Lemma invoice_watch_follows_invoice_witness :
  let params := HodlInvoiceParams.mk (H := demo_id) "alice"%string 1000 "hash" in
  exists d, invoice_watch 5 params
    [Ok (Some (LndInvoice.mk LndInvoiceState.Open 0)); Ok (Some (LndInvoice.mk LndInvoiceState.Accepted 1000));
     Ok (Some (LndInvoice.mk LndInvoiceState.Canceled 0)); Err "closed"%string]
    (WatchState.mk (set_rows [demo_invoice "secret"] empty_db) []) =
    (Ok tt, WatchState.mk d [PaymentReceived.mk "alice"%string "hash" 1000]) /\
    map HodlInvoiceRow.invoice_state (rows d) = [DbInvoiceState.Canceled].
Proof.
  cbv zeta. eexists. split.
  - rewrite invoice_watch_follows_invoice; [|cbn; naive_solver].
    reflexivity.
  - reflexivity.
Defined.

==================================================

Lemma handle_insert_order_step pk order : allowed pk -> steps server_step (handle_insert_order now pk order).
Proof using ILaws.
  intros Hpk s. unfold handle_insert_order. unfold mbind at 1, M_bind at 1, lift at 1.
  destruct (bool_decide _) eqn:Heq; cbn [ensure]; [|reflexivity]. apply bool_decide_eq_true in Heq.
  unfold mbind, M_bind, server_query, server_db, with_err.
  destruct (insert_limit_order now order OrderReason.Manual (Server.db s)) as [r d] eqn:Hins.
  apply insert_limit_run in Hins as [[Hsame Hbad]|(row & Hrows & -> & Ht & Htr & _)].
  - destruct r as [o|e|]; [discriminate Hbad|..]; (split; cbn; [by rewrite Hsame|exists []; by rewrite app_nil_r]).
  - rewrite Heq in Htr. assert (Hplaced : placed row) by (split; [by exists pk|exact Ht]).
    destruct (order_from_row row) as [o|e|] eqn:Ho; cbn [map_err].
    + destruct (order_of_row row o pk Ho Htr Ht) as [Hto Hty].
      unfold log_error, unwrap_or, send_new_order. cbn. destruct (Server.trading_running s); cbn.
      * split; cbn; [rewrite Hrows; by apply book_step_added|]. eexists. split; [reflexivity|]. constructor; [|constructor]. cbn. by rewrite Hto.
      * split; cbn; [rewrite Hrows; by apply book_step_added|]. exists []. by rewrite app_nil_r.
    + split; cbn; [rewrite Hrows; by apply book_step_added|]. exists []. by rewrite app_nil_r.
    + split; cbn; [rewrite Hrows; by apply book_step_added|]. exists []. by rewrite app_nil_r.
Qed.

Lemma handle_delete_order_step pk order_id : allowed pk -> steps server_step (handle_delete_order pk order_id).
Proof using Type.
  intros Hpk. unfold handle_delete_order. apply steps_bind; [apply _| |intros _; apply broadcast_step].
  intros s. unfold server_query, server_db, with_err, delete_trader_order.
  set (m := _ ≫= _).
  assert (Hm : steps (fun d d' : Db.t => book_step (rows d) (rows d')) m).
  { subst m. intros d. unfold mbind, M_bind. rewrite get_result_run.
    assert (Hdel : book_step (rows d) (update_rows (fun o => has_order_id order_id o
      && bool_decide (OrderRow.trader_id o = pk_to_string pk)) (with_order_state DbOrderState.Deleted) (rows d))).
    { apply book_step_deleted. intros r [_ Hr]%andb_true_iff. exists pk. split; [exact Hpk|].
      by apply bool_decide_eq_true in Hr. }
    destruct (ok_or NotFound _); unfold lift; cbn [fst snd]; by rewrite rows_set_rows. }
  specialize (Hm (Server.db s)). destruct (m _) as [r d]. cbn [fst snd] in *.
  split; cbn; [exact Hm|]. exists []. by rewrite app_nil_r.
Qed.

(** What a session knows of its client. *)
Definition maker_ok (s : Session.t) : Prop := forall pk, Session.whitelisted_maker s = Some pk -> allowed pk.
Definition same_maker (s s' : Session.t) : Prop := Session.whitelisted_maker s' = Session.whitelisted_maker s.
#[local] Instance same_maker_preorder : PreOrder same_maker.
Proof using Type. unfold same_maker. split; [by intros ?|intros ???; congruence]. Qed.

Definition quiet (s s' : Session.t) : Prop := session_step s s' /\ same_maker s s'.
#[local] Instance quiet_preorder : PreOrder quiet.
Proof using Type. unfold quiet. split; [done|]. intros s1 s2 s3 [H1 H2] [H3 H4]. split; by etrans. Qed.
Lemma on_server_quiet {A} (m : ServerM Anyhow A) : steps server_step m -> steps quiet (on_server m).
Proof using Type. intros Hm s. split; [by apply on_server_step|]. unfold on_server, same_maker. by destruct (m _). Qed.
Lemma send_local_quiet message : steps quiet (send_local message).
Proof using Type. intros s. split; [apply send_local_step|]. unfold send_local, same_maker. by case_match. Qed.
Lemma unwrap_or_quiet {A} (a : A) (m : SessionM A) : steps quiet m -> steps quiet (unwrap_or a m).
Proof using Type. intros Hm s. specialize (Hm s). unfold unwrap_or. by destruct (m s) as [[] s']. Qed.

==================================================

TO DO:
Begin with the line above that has "[Ok (Some (LndInvoice.mk" and continue through the line that has "(Ok tt, WatchState.mk", setting each one down exactly. Stop there.

RESULT OF THIS EXERCISE:
    [Ok (Some (LndInvoice.mk LndInvoiceState.Open 0)); Ok (Some (LndInvoice.mk LndInvoiceState.Accepted 1000));
     Ok (Some (LndInvoice.mk LndInvoiceState.Canceled 0)); Err "closed"%string]
    (WatchState.mk (set_rows [demo_invoice "secret"] empty_db) []) =
    (Ok tt, WatchState.mk d [PaymentReceived.mk "alice"%string "hash" 1000]) /\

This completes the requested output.